- [Source material]:

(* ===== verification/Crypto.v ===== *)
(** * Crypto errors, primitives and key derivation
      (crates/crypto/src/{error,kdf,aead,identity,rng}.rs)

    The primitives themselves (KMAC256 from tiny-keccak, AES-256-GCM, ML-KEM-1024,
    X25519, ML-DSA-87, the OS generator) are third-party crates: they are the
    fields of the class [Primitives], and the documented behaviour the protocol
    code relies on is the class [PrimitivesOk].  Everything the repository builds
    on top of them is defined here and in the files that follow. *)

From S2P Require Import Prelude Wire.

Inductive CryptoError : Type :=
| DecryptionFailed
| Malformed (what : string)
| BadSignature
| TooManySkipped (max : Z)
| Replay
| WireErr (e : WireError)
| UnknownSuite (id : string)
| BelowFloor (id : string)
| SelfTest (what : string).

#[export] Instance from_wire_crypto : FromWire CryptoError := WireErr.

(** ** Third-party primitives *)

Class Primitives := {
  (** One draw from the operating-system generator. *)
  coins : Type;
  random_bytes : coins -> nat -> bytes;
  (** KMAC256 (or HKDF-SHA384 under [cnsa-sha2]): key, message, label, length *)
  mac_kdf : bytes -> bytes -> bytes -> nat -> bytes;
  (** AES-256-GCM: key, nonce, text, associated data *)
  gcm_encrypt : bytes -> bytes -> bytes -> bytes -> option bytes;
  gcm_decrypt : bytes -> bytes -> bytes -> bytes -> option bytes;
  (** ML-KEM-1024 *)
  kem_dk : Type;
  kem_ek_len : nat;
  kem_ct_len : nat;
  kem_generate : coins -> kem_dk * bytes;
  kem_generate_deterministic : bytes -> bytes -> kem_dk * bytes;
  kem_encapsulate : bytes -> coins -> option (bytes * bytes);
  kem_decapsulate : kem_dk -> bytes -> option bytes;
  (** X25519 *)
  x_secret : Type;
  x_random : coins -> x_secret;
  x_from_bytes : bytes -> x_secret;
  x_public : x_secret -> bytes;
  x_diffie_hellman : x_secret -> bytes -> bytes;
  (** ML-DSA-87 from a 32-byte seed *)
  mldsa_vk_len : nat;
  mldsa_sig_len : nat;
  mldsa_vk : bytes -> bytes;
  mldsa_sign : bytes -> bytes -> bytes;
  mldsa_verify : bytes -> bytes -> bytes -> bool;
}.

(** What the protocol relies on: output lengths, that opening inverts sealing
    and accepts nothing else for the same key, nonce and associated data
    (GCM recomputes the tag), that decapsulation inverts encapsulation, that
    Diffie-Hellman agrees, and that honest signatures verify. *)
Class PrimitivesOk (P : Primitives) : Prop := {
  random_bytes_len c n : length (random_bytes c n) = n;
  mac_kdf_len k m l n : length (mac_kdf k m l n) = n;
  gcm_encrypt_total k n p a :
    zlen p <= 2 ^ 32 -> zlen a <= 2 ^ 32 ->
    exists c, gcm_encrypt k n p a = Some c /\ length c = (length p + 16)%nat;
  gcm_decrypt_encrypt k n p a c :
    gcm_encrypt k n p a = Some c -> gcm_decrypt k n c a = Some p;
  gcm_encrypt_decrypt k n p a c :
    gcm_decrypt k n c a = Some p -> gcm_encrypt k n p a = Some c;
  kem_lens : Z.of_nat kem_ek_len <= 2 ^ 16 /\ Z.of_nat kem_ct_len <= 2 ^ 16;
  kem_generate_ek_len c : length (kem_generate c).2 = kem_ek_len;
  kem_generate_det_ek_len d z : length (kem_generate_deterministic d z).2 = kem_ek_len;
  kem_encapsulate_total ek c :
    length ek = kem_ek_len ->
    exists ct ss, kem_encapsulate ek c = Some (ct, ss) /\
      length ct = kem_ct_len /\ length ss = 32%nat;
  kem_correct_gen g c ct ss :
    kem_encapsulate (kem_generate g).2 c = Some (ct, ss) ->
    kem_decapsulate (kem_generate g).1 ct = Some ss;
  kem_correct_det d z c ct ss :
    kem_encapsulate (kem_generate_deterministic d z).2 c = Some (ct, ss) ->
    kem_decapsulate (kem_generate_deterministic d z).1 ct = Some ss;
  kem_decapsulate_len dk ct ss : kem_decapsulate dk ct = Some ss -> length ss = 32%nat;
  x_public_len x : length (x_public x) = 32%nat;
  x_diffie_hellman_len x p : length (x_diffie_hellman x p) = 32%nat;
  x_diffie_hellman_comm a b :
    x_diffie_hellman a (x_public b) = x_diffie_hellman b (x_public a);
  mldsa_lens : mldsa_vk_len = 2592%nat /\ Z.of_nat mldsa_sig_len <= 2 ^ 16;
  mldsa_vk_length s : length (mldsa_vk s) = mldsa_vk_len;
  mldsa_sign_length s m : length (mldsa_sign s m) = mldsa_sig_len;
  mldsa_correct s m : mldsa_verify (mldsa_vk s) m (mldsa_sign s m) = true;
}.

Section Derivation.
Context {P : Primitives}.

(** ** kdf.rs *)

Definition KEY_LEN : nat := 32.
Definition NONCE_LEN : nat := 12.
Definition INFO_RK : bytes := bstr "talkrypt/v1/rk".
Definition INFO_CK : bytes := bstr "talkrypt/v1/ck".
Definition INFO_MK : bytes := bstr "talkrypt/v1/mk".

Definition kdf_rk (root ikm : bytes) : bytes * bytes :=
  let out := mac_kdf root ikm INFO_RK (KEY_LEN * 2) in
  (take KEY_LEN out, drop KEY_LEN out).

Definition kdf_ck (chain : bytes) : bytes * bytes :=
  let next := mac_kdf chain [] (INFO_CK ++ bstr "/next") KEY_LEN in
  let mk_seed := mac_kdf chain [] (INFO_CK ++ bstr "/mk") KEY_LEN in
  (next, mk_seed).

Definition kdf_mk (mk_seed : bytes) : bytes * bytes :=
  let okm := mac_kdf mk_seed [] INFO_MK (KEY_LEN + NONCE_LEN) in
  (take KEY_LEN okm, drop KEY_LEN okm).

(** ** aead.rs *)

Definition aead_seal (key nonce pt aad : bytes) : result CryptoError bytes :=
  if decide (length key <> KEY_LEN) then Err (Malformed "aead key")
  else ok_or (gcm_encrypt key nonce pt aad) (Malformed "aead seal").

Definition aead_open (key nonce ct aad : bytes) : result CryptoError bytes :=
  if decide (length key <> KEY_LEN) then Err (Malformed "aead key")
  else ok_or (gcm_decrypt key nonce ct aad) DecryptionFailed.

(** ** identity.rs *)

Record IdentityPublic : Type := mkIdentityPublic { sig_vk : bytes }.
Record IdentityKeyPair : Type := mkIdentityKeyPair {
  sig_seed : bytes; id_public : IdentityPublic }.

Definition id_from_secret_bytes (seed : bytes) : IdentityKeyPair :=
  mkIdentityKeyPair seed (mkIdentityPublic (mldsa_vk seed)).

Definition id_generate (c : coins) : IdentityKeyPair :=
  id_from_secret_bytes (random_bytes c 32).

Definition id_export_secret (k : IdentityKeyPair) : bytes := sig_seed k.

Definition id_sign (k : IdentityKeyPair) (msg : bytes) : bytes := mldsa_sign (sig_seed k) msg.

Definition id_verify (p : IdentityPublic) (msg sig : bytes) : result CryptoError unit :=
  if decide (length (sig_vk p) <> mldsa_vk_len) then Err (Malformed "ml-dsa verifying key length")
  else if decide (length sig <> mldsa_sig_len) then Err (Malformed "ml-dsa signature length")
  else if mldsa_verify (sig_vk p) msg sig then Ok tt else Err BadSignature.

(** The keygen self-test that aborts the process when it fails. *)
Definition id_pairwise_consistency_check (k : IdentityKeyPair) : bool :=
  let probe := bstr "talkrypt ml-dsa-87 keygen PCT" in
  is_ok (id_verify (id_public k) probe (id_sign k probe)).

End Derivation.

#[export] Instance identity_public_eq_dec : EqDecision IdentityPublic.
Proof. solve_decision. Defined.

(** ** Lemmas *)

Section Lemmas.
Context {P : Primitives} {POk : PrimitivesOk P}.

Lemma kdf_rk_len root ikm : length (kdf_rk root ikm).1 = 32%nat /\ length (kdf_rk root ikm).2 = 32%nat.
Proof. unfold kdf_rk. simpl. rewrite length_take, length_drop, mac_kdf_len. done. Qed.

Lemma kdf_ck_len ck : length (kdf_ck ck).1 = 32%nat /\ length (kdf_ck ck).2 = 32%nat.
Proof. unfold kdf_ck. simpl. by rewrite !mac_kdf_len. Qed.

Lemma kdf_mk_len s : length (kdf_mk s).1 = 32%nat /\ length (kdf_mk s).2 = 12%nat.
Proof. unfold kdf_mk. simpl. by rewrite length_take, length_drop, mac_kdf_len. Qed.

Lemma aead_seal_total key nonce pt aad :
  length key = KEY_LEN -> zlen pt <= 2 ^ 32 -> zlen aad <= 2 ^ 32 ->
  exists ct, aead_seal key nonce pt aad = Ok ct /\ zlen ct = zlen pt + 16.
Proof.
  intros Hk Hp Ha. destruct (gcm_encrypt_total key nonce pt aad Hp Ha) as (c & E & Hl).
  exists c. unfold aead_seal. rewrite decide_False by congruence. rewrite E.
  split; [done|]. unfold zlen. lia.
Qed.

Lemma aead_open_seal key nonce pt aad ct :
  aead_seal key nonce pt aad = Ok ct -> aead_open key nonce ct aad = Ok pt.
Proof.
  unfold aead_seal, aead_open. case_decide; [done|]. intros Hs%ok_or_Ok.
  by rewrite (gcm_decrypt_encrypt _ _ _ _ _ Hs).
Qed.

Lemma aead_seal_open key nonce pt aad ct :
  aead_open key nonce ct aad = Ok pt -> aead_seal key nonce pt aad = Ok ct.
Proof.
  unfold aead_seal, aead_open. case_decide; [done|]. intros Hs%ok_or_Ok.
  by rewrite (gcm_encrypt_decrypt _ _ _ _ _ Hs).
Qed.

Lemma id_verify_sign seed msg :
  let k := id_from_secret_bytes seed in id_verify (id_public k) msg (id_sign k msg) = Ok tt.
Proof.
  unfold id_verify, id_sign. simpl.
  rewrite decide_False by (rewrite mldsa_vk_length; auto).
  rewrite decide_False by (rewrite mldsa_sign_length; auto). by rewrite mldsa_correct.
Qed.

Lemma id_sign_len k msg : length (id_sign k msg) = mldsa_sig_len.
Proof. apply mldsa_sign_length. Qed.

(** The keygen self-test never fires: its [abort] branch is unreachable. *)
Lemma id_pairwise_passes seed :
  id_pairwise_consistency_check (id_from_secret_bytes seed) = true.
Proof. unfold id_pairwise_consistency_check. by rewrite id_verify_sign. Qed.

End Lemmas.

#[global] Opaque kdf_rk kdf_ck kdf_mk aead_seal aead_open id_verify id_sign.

- [What you are asked to do]: Scan the material for lines with the word "Context", and copy each line you find.

- [Exercise result]:
Context {P : Primitives}.
Context {P : Primitives} {POk : PrimitivesOk P}.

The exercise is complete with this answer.